Pedro tuvo que sonreír amargamente. De modo que volvía con eso otra vez. Malditas amenazas. Prácticamente nadaba en ellas últimamente.


Pero las palabras de su padre llegaron muy despacio, como miel cargada de arsénico:
—Hay algo que podría salvaguardar el buen nombre y la reputación de nuestra familia.


—¿Qué, despedirme?


—No, una boda.


—No creo que esto se convierta en un escándalo.

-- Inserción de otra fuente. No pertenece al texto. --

Lemma iterate_nil_inv fuel bytes it :
  iterate fuel bytes it = Ret [] -> Iterator_ne it (Utf8View_end bytes) = false.
Proof.
  destruct fuel as [|fuel]; cbn [iterate]; destruct (Iterator_ne it _); try done.
  intros (c & _ & H)%bind_Ret_inv. apply bind_Ret_inv in H as (it' & _ & H).
  by apply bind_Ret_inv in H as (cs & _ & [=]).
Qed.

Lemma iterate_cons_ne fuel bytes it c cs :
  iterate fuel bytes it = Ret (c :: cs) -> Iterator_ne it (Utf8View_end bytes) = true.
Proof. destruct fuel as [|fuel]; cbn [iterate]; by destruct (Iterator_ne it _). Qed.

Lemma starts_with_loop_spec fuel f1 f2 bytes start k l cs ds :
  iterate f1 bytes k = Ret cs -> iterate f2 start l = Ret ds ->
  (length ds <= length cs)%nat -> (length ds <= fuel)%nat ->
  starts_with_loop fuel bytes start k l = Ret (bool_decide (ds `prefix_of` cs)).
Proof.
  revert fuel f1 f2 k l cs. induction ds as [|d ds IH]; intros fuel f1 f2 k l cs Hk Hl Hlen Hfuel.
  { apply iterate_nil_inv in Hl. rewrite bool_decide_true by apply prefix_nil.
    destruct fuel; cbn [starts_with_loop]; by rewrite Hl. }
  destruct cs as [|c cs]; [cbn in Hlen; lia|]. destruct fuel as [|fuel]; [cbn in Hfuel; lia|].
  cbn [starts_with_loop]. rewrite (iterate_cons_ne _ _ _ _ _ Hl).
  apply iterate_cons_inv in Hk as (g1 & k' & Hc & Hk' & Hk).
  apply iterate_cons_inv in Hl as (g2 & l' & Hd & Hl' & Hl).
  rewrite Hc, Hd. run. destruct (Z.eqb_spec c d) as [->|Hne]; cbn [negb].
  - rewrite Hk', Hl'. run. rewrite (IH fuel g1 g2 k' l' cs) by (done || (cbn in *; lia)).
    f_equal. apply bool_decide_ext. split; [apply prefix_cons|apply prefix_cons_inv_2].
  - rewrite bool_decide_false; [done|]. by intros ?%prefix_cons_inv_1.
Qed.

Lemma iterate_length fuel bytes it cs : iterate fuel bytes it = Ret cs -> (length cs <= fuel)%nat.
Proof.
  revert it cs. induction fuel as [|fuel IH]; intros it cs; cbn [iterate];
    destruct (Iterator_ne it _); try done; try (intros [= <-]; cbn; lia).
  intros (c & _ & H)%bind_Ret_inv. apply bind_Ret_inv in H as (it' & _ & H).
  apply bind_Ret_inv in H as (cs' & Hcs & [= <-]). apply IH in Hcs. cbn. lia.
Qed.

Lemma iterate_empty bytes cs :
  Utf8View_code_points bytes = Ret cs -> length_of bytes = 0 -> cs = [].
Proof.
  unfold Utf8View_code_points. intros Hcs Hlen. apply iterate_length in Hcs.
  unfold length_of in Hlen. destruct cs; [done|]. cbn in Hcs. lia.
Qed.

Lemma iterate_nonempty bytes : Utf8View_code_points bytes = Ret [] -> length_of bytes = 0.
Proof.
  unfold Utf8View_code_points. intros H%iterate_nil_inv. unfold Iterator_ne, Iterator_eq in H.
  cbn in H. lia.
Qed.

(** ** Properties *)

(** C35. [Utf8View::validate] is exactly the condition under which iterating over the view
    is safe: it returns for every byte string, never reading outside of it; when it
    accepts, the iteration over the code points returns, and all bytes are valid; when it
    rejects, the iteration runs into a failed VERIFY, and the reported prefix of
    [valid_bytes] bytes is itself accepted. *)
Theorem Utf8View_validate_correct (bytes : list Z) (Hlen : length_of bytes < 2 ^ 32) :
  exists accepted valid_bytes, Utf8View_validate bytes = Ret (accepted, valid_bytes) /\
    0 <= valid_bytes <= length_of bytes /\
    Utf8View_validate (take (Z.to_nat valid_bytes) bytes) = Ret (true, valid_bytes) /\
    if (accepted : bool)
    then valid_bytes = length_of bytes /\ exists cps, Utf8View_code_points bytes = Ret cps
    else Utf8View_code_points bytes = Stop VerifyFailed.
Proof.
  unfold Utf8View_validate, Utf8View_code_points, Utf8View_begin. pose proof (length_of_nonneg bytes).
  destruct (validate_iterate bytes (length bytes) 0) as (b & v & Hval & Hv & Hres);
    [done|lia|unfold length_of; lia|].
  rewrite Z.sub_0_r in Hres. exists b, v. split_and!; [done|lia|lia| |done].
  destruct (validate_prefix bytes (length bytes) 0 b v) as [_ Hpre]; [done|lia|done|].
  (* the prefix needs no more fuel than its length *)
  destruct (validate_iterate (take (Z.to_nat v) bytes) (length (take (Z.to_nat v) bytes)) 0)
    as (b' & v' & Hval' & _); rewrite ?length_take_valid by lia; [lia|lia| |].
  { rewrite length_take. unfold length_of in *. lia. }
  rewrite Hval'. rewrite <- Hpre. symmetry. apply validate_fuel with (2 := Hval').
  rewrite length_take. lia.
Qed.

Lemma Utf8View_validate_correct_witness :
  length_of [0x41; 0xc3; 0xa9; 0xff] < 2 ^ 32 /\
  Utf8View_validate [0x41; 0xc3; 0xa9; 0xff] = Ret (false, 3) /\
  Utf8View_code_points [0x41; 0xc3; 0xa9; 0xff] = Stop VerifyFailed.
Proof.
  split; [reflexivity|].
  destruct (Utf8View_validate_correct [0x41; 0xc3; 0xa9; 0xff] eq_refl)
    as (b & v & E & _ & _ & Hres).
  assert (Utf8View_validate [0x41; 0xc3; 0xa9; 0xff] = Ret (false, 3)) as E' by (vm_compute; reflexivity).
  rewrite E' in E. injection E as <- <-. split; [exact E'|exact Hres].
Defined.

(** C36. UTF-8 round trip: whatever code points [StringBuilder] appends, [validate] accepts
    the result and iterating over it gives the code points back, with those above U+10FFFF
    replaced by U+FFFD. *)
Theorem Utf8_roundtrip (cps : list Z) (Hcps : Forall (fun c => 0 <= c) cps)
    (Hlen : length_of (StringBuilder_append_utf32 [] cps) < 2 ^ 32) :
  let bytes := StringBuilder_append_utf32 [] cps in
  Utf8View_validate bytes = Ret (true, length_of bytes) /\
  Utf8View_code_points bytes = Ret (map replaced cps) /\
  Utf8View_calculate_length bytes = Ret (length_of cps).
Proof.
  cbn zeta. set (bytes := StringBuilder_append_utf32 [] cps) in *.
  assert (Utf8View_code_points bytes = Ret (map replaced cps)) as Hpoints.
  { unfold Utf8View_code_points, Utf8View_begin.
    pose proof (iterate_written cps [] (length bytes) Hcps) as H. cbn zeta in H.
    rewrite <- (append_utf32_bytes [] cps) in H. fold bytes in H.
    change (length_of []) with 0 in H. rewrite Z.sub_0_r in H. apply H.
    subst bytes. rewrite append_utf32_bytes. apply written_length. }
  split_and!.
  - destruct (validate_iterate bytes (length bytes) 0) as (b & v & Hval & Hv & Hres);
      [done|pose proof (length_of_nonneg bytes); lia|unfold length_of; lia|].
    unfold Utf8View_validate. rewrite Hval. unfold Utf8View_code_points, Utf8View_begin in Hpoints.
    rewrite Z.sub_0_r, Hpoints in Hres. destruct b; [|done]. by destruct Hres as [-> _].
  - done.
  - unfold Utf8View_calculate_length. rewrite Hpoints. run.
    assert (length cps <= length bytes)%nat.
    { unfold Utf8View_code_points in Hpoints. apply iterate_length in Hpoints.
      by rewrite length_map in Hpoints. }
    unfold length_of in *. rewrite length_map, wrap_id; [done|done|rewrite in_type_u32; lia].
Qed.

Lemma Utf8_roundtrip_witness :
  Utf8View_code_points (StringBuilder_append_utf32 [] [0x41; 0x20ac; 0x1f600; 0x110000]) =
  Ret [0x41; 0x20ac; 0x1f600; 0xfffd].
Proof.
  apply (Utf8_roundtrip [0x41; 0x20ac; 0x1f600; 0x110000]).
  - repeat (apply Forall_cons_2; [lia|]); apply Forall_nil_2.
  - vm_compute. reflexivity.
Defined.

(** [starts_with] on two valid views tells whether the code points of the one are a
    prefix of those of the other, and fails no VERIFY. *)
Theorem Utf8View_starts_with_correct (bytes start cs ds : list Z)
    (Hcs : Utf8View_code_points bytes = Ret cs) (Hds : Utf8View_code_points start = Ret ds)
    (Hlen : length_of bytes < 2 ^ 32) (Hlen' : length_of start < 2 ^ 32) :
  Utf8View_starts_with false bytes start = Ret (bool_decide (ds `prefix_of` cs)).
Proof.
  unfold Utf8View_starts_with, Utf8View_calculate_length.
  destruct (Z.eqb_spec (length_of start) 0) as [E|E].
  { rewrite (iterate_empty start ds Hds E). by rewrite bool_decide_true by apply prefix_nil. }
  destruct (Z.eqb_spec (length_of bytes) 0) as [E'|E'].
  { rewrite (iterate_empty bytes cs Hcs E'). rewrite bool_decide_false; [done|].
    intros ->%prefix_nil_inv. by apply E, iterate_nonempty. }
  rewrite Hcs, Hds. run.
  pose proof (iterate_length _ _ _ _ Hcs). pose proof (iterate_length _ _ _ _ Hds).
  unfold length_of in *. rewrite !(wrap_id u32 eq_refl) by (rewrite in_type_u32; lia).
  destruct (Z.ltb_spec (Z.of_nat (length cs)) (Z.of_nat (length ds))) as [Hlt|Hge].
  - rewrite bool_decide_false; [done|]. intros ?%prefix_length. lia.
  - apply (starts_with_loop_spec _ (length bytes) (length start)); try done; lia.
Qed.

Lemma Utf8View_starts_with_correct_witness :
  Utf8View_starts_with false [0x41; 0xc3; 0xa9; 0x42] [0x41; 0xc3; 0xa9] = Ret true.
Proof.
  exact (Utf8View_starts_with_correct [0x41; 0xc3; 0xa9; 0x42] [0x41; 0xc3; 0xa9]
    [0x41; 0xe9; 0x42] [0x41; 0xe9] ltac:(vm_compute; reflexivity) ltac:(vm_compute; reflexivity)
    eq_refl eq_refl).
Defined.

—Una boda por todo lo alto.


—¿Otra vez con eso? —dijo con hastío. Como si casarse pudiera limpiar su reputación de chico malo.


—AMS es mi empresa —le recordó Saul—. Es toda mi vida. Los patrocinadores podrían retirarse y no pienso dejar que se me escape ninguno por tu culpa. Si estás tan entregado a la empresa como dices, harás lo que tengas que hacer para evitar un escándalo —Pedro no dijo nada—. Puedes mostrarte tan despreocupado como quieras, pero ésta es una oferta que sólo voy a hacer una vez. Incluso estoy dispuesto a poner por escrito que tú me sucederás como presidente de AMS, pero debes casarte este fin de semana.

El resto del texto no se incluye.